**PROBLEM TO SOLVE**: Scan the entries for the word "GpuSchedKey", and copy every line where it appears.

**RECORDS TO USE**:
Definition moves_of (p : Program) (ctx : TracePointContext) (c : Call) (k : Kernel) : list Move :=
  let now := bpf_ktime_get_ns c in
  let g := game_pids k in
  let cpu := bpf_get_smp_processor_id c in
  let pid_tgid := bpf_get_current_pid_tgid c in
  match p with
  | SchedWakeup =>
      match read_at ctx 4 24 with
      | Some tid => if is_game_tid g tid then [Enter (Wakeup tid) now (taken c WAKEUP_TS_MAX tid (start_ts (k_sched k)))] else []
      | None => [] end
  | SchedSwitch =>
      match read_at ctx 4 56 with
      | Some tid =>
          if is_game_tid g tid
          then [Return (Wakeup tid) now true SchedEvents (λ ns, encode_sched {| sv_event_type := EVENT_SWITCH; sv_tid := tid; sv_wait_ns := ns;
                  sv_prev_cpu := 0; sv_next_cpu := 0; sv_comm := unwrap_or (read_array ctx COMM_LEN 40) (zero_bytes COMM_LEN) |}) (ring_has_room c)]
          else []
      | None => [] end
  | SchedMigrateTask =>
      match read_at ctx 4 24, read_at ctx 4 32, read_at ctx 4 36 with
      | Some tid, Some orig_cpu, Some dest_cpu =>
          if is_game_tid g tid
          then [Write SchedEvents (encode_sched {| sv_event_type := EVENT_MIGRATE; sv_tid := tid; sv_wait_ns := 0; sv_prev_cpu := orig_cpu;
                  sv_next_cpu := dest_cpu; sv_comm := unwrap_or (read_array ctx COMM_LEN 8) (zero_bytes COMM_LEN) |}) (ring_has_room c)]
          else []
      | _, _, _ => [] end
  | BlockRqIssue =>
      match read_at ctx 8 16 with
      | Some sector => [Enter (Request sector) now (taken c BIO_START_TS_MAX sector (start_ts (k_bio k)))] | None => [] end
  | BlockRqComplete =>
      match read_at ctx 8 16 with
      | Some sector => [timed c (Request sector) BioEvents
          (λ ns, encode_bio {| bv_latency_ns := ns; bv_bytes := wrap 32 (unwrap_or (read_at ctx 4 24) 0 * 512) |})]
      | None => [] end
  | DrmSchedJobQueue | DrmSchedJob => queue_moves ctx c k
  | DrmSchedJobRun | DrmRunJob => run_moves ctx c k
  | PageFaultUser =>
      match read_at ctx 4 4, read_at ctx 8 24 with
      | Some pid, Some error_code =>
          if is_game_tid g pid
          then [Write MemEvents (encode_mem {| mv_event_type := MEM_FAULT; mv_is_write := Z.land (Z.shiftr error_code 1) 1 |}) (ring_has_room c)]
          else []
      | _, _ => [] end
  | DirectReclaimBegin => [Write MemEvents (encode_mem {| mv_event_type := MEM_RECLAIM; mv_is_write := 0 |}) (ring_has_room c)]
  | DoFutexEntry => call_entry g c FutexCall (start_ts (k_futex k))
  | DoFutexReturn => [timed c (FutexCall pid_tgid) FutexEvents (λ ns, encode_futex {| fv_latency_ns := ns |})]
  | IrqHandlerEntry =>
      match read_at ctx 4 8 with
      | Some irq_nr => [Enter (HardIrq (irq_key cpu irq_nr)) now (taken c IRQ_START_TS_MAX (irq_key cpu irq_nr) (irq_start_ts (k_irq k)))]
      | None => [] end
  | IrqHandlerExit =>
      match read_at ctx 4 8 with
      | Some irq_nr => [timed c (HardIrq (irq_key cpu irq_nr)) IrqEvents (λ ns, encode_irq {| iv_latency_ns := ns; iv_kind := IRQ_KIND_HARD |})]
      | None => [] end
  | SoftirqEntry => [Enter (SoftIrq cpu) now (taken c SOFTIRQ_START_TS_MAX cpu (softirq_start_ts (k_irq k)))]
  | SoftirqExit => [timed c (SoftIrq cpu) IrqEvents (λ ns, encode_irq {| iv_latency_ns := ns; iv_kind := IRQ_KIND_SOFT |})]
  | VfsReadEntry => call_entry g c ReadCall (read_start_ts (k_vfs k))
  | VfsReadReturn => [timed c (ReadCall pid_tgid) VfsEvents (λ ns, encode_vfs {| vv_latency_ns := ns; vv_op := VFS_OP_READ |})]
  | VfsWriteEntry => call_entry g c WriteCall (write_start_ts (k_vfs k))
  | VfsWriteReturn => [timed c (WriteCall pid_tgid) VfsEvents (λ ns, encode_vfs {| vv_latency_ns := ns; vv_op := VFS_OP_WRITE |})]
  | FenceWaitEntry => [Enter (FenceWait pid_tgid) now (taken c CALLS_MAX pid_tgid (start_ts (k_gpu_fence k)))]
  | FenceWaitReturn => [timed c (FenceWait pid_tgid) GpuFenceEvents (λ ns, encode_gpu_fence {| nv_latency_ns := ns |})]
  | CsIoctlEntry => [Write GpuSubmitEvents (encode_gpu_submit {| uv_timestamp_ns := now |}) (ring_has_room c)]
  end.

(** What a move does to an entry, and what it reports. *)
Definition after_move (f : Flight) (o : option Z) (m : Move) : option Z :=
  match m with
  | Enter g ts true => if decide (g = f) then Some ts else o
  | Enter _ _ false | Write _ _ _ => o
  | Return g _ _ _ _ _ => if decide (g = f) then None else o
  | Evict fs => if decide (f ∈ fs) then None else o
  end.
Definition records_of (entry : Flight → option Z) (m : Move) : list (RingId * string) :=
  match m with
  | Return f now any r record true =>
      match entry f with Some ts => [(r, record (Z.max 0 (now - ts)))] | None => if any then [(r, record 0)] else [] end
  | Write r record true => [(r, record)]
  | _ => []
  end.
Fixpoint all_records (entry : Flight → option Z) (ms : list Move) : list (RingId * string) :=
  match ms with
  | [] => []
  | m :: ms => records_of entry m ++ all_records (λ f, after_move f (entry f) m) ms
  end.
Definition of_ring (r : RingId) (rs : list (RingId * string)) : list string := filter_map (λ x, if decide (fst x = r) then Some (snd x) else None) rs.

Lemma insert_taken {K} `{Countable K} (c : Call) max (k k' : K) (m : gmap K Z) :
  insert_or_not (map_accepts c) max k (bpf_ktime_get_ns c) m !! k'
  = if taken c max k m then if decide (k = k') then Some (bpf_ktime_get_ns c) else m !! k' else m !! k'.
Proof.
  unfold insert_or_not, taken. destruct (bpf_map_insert _ _ _ _ _) as [m'|] eqn:E; [|done]. unfold bpf_map_insert in E.
  destruct (_ && _); [|done]. injection E as <-. cbn. destruct (decide (k = k')) as [->|Hne]; [apply lookup_insert_eq|by apply lookup_insert_ne].
Qed.
Lemma lookup_delete_if {K} `{Countable K} (k k' : K) (m : gmap K Z) : delete k m !! k' = if decide (k = k') then None else m !! k'.
Proof. destruct (decide (k = k')) as [->|Hne]; [apply lookup_delete_eq|by apply lookup_delete_ne]. Qed.
Lemma lookup_deletes (ks : list GpuSchedKey) (m : gmap GpuSchedKey Z) k :
  foldr delete m ks !! k = if decide (Job k ∈ Job <$> ks) then None else m !! k.
Proof.
  induction ks as [|k' ks IH]; cbn [foldr fmap list_fmap].
  - by rewrite decide_False by apply not_elem_of_nil.
  - rewrite lookup_delete_if, IH. destruct (decide (k' = k)) as [->|Hne].
    + by rewrite decide_True by apply elem_of_cons, or_introl, eq_refl.
    + destruct (decide (Job k ∈ Job <$> ks)) as [Hin|Hout].
      * by rewrite decide_True by (apply elem_of_cons; by right).
      * rewrite decide_False; [done|]. intros [[=]|Hin]%elem_of_cons; congruence.
Qed.

(** ** A program's effect is that of its moves *)

Ltac read_cases :=
  repeat match goal with
  | |- context [read_at ?ctx ?n ?o] => destruct (read_at ctx n o) eqn:?; cbn
  | |- context [is_game_tid ?g ?t] => destruct (is_game_tid g t) eqn:?; cbn
  | |- context [match ?m !! ?k with _ => _ end] => destruct (m !! k) eqn:?; cbn
  | |- context [ring_has_room ?c] => destruct (ring_has_room c) eqn:?; cbn
  end.
Ltac same_entry f :=
  destruct f; cbn; rewrite ?insert_taken, ?lookup_delete_if; repeat case_decide; simplify_eq/=; try done;
  try (destruct (taken _ _ _ _); repeat case_decide; simplify_eq/=; done).

Lemma job_context ctx c s : key_from_context ctx c s =
  match key_offset s with
  | None => (None, s)
  | Some offset => match read_at ctx 8 (scope offset), read_at ctx 8 (sequence offset) with
                   | Some a, Some b => (Some (a, b), s) | _, _ => (None, count_loss c LOSS_KEY_READ s) end
  end.
Proof. unfold key_from_context. destruct (key_offset s) as [o|]; [|done]. by destruct (read_at ctx 8 (scope o)), (read_at ctx 8 (sequence o)). Qed.

Lemma evicts_jobs f (ks : list GpuSchedKey) {A} (o1 o2 : A) : (∀ key, f ≠ Job key) → (if decide (f ∈ Job <$> ks) then o1 else o2) = o2.
Proof. intros Hf. rewrite decide_False; [done|]. intros (key & -> & _)%list_elem_of_fmap. by apply (Hf key). Qed.

Lemma queue_entry ctx c k f : entry_of f (run_program DrmSchedJobQueue ctx c k) = foldl (after_move f) (entry_of f k) (queue_moves ctx c k).
Proof.
  destruct k as [g sc bi gs me fu ir vf fe su]. unfold queue_moves, job_of. cbn.
  unfold drm_sched_job_queue; rewrite job_context.
  destruct (key_offset gs) as [o|]; [|by destruct f]. cbn. destruct (read_at ctx 8 (scope o)), (read_at ctx 8 (sequence o)); cbn; try by destruct f.
  unfold record_queue. destruct (map_accepts c); [|by destruct f].
  destruct f; cbn; rewrite ?evicts_jobs by done; try by rewrite decide_False.
  case_decide; simplify_eq; [by rewrite lookup_insert_eq|]. rewrite lookup_insert_ne by congruence. apply lookup_deletes.
Qed.
Lemma run_entry ctx c k f : entry_of f (run_program DrmSchedJobRun ctx c k) = foldl (after_move f) (entry_of f k) (run_moves ctx c k).
Proof.
  destruct k as [g sc bi gs me fu ir vf fe su]. unfold run_moves, job_of. cbn.
  unfold drm_sched_job_run; rewrite job_context.
  destruct (key_offset gs) as [o|]; [|by destruct f]. cbn. destruct (read_at ctx 8 (scope o)), (read_at ctx 8 (sequence o)); cbn; try by destruct f.
  unfold record_run. destruct (gpu_sched_ts gs !! _) eqn:E; [destruct (ring_has_room c)|];
    destruct f; cbn; rewrite ?lookup_delete_if; repeat case_decide; simplify_eq; done.
Qed.

Lemma program_entries p ctx c k f : entry_of f (run_program p ctx c k) = foldl (after_move f) (entry_of f k) (moves_of p ctx c k).
Proof.
  destruct p; try apply queue_entry; try apply run_entry;
    destruct k as [g sc bi gs me fu ir vf fe su]; cbn;
    unfold sched_wakeup, sched_switch, sched_migrate_task, block_rq_issue, block_rq_complete, page_fault_user, do_futex_entry, do_futex_return,
      irq_handler_entry, irq_handler_exit, softirq_exit, vfs_read_entry, vfs_read_return, vfs_write_entry, vfs_write_return,
      dma_fence_default_wait_return, call_entry; cbn; read_cases; same_entry f.
Qed.

Lemma ring_written has_room record l : ring_write has_room record l = l ++ (if has_room then [record] else []).
Proof. unfold ring_write. destruct has_room; [done|]. by rewrite app_nil_r. Qed.
Lemma of_ring_app r a b : of_ring r (a ++ b) = of_ring r a ++ of_ring r b.
Proof. unfold of_ring. induction a as [|x a IH]; [done|]. cbn. destruct (decide _); cbn; by rewrite IH. Qed.

Lemma queue_records ctx c k r :
  ring_of r (run_program DrmSchedJobQueue ctx c k) = ring_of r k ++ of_ring r (all_records (λ f, entry_of f k) (queue_moves ctx c k)).
Proof.
  destruct k as [g sc bi gs me fu ir vf fe su]. unfold queue_moves, job_of. cbn. unfold drm_sched_job_queue. rewrite job_context.
  destruct (key_offset gs) as [o|]; [|destruct r; cbn; by rewrite app_nil_r]. cbn.
  destruct (read_at ctx 8 (scope o)), (read_at ctx 8 (sequence o)); cbn; try by (destruct r; cbn; rewrite app_nil_r).
  unfold record_queue. destruct (map_accepts c); by destruct r; cbn; rewrite app_nil_r.
Qed.
Lemma run_records ctx c k r :
  ring_of r (run_program DrmSchedJobRun ctx c k) = ring_of r k ++ of_ring r (all_records (λ f, entry_of f k) (run_moves ctx c k)).
Proof.
  destruct k as [g sc bi gs me fu ir vf fe su]. unfold run_moves, job_of, timed. cbn. unfold drm_sched_job_run. rewrite job_context.
  destruct (key_offset gs) as [o|]; [|destruct r; cbn; by rewrite app_nil_r]. cbn.
  destruct (read_at ctx 8 (scope o)), (read_at ctx 8 (sequence o)); cbn; try by (destruct r; cbn; rewrite app_nil_r).
  unfold record_run, saturating_sub. destruct (ring_has_room c); destruct (gpu_sched_ts gs !! _); by destruct r; cbn; rewrite ?app_nil_r.
Qed.
Lemma program_records p ctx c k r :
  ring_of r (run_program p ctx c k) = ring_of r k ++ of_ring r (all_records (λ f, entry_of f k) (moves_of p ctx c k)).
Proof.
  destruct p; try apply queue_records; try apply run_records;
    destruct k as [g sc bi gs me fu ir vf fe su]; cbn;
    unfold sched_wakeup, sched_switch, sched_migrate_task, block_rq_issue, block_rq_complete, page_fault_user, do_futex_entry, do_futex_return,
      irq_handler_entry, irq_handler_exit, softirq_exit, vfs_read_entry, vfs_read_return, vfs_write_entry, vfs_write_return,
      dma_fence_default_wait_return, mm_vmscan_direct_reclaim_begin, amdgpu_cs_ioctl_entry, call_entry, timed, saturating_sub; cbn;
    rewrite ?ring_written; read_cases; destruct r; cbn; by rewrite ?app_nil_r.
Qed.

**THE ANSWER**:
Lemma lookup_deletes (ks : list GpuSchedKey) (m : gmap GpuSchedKey Z) k :
Lemma evicts_jobs f (ks : list GpuSchedKey) {A} (o1 o2 : A) : (∀ key, f ≠ Job key) → (if decide (f ∈ Job <$> ks) then o1 else o2) = o2.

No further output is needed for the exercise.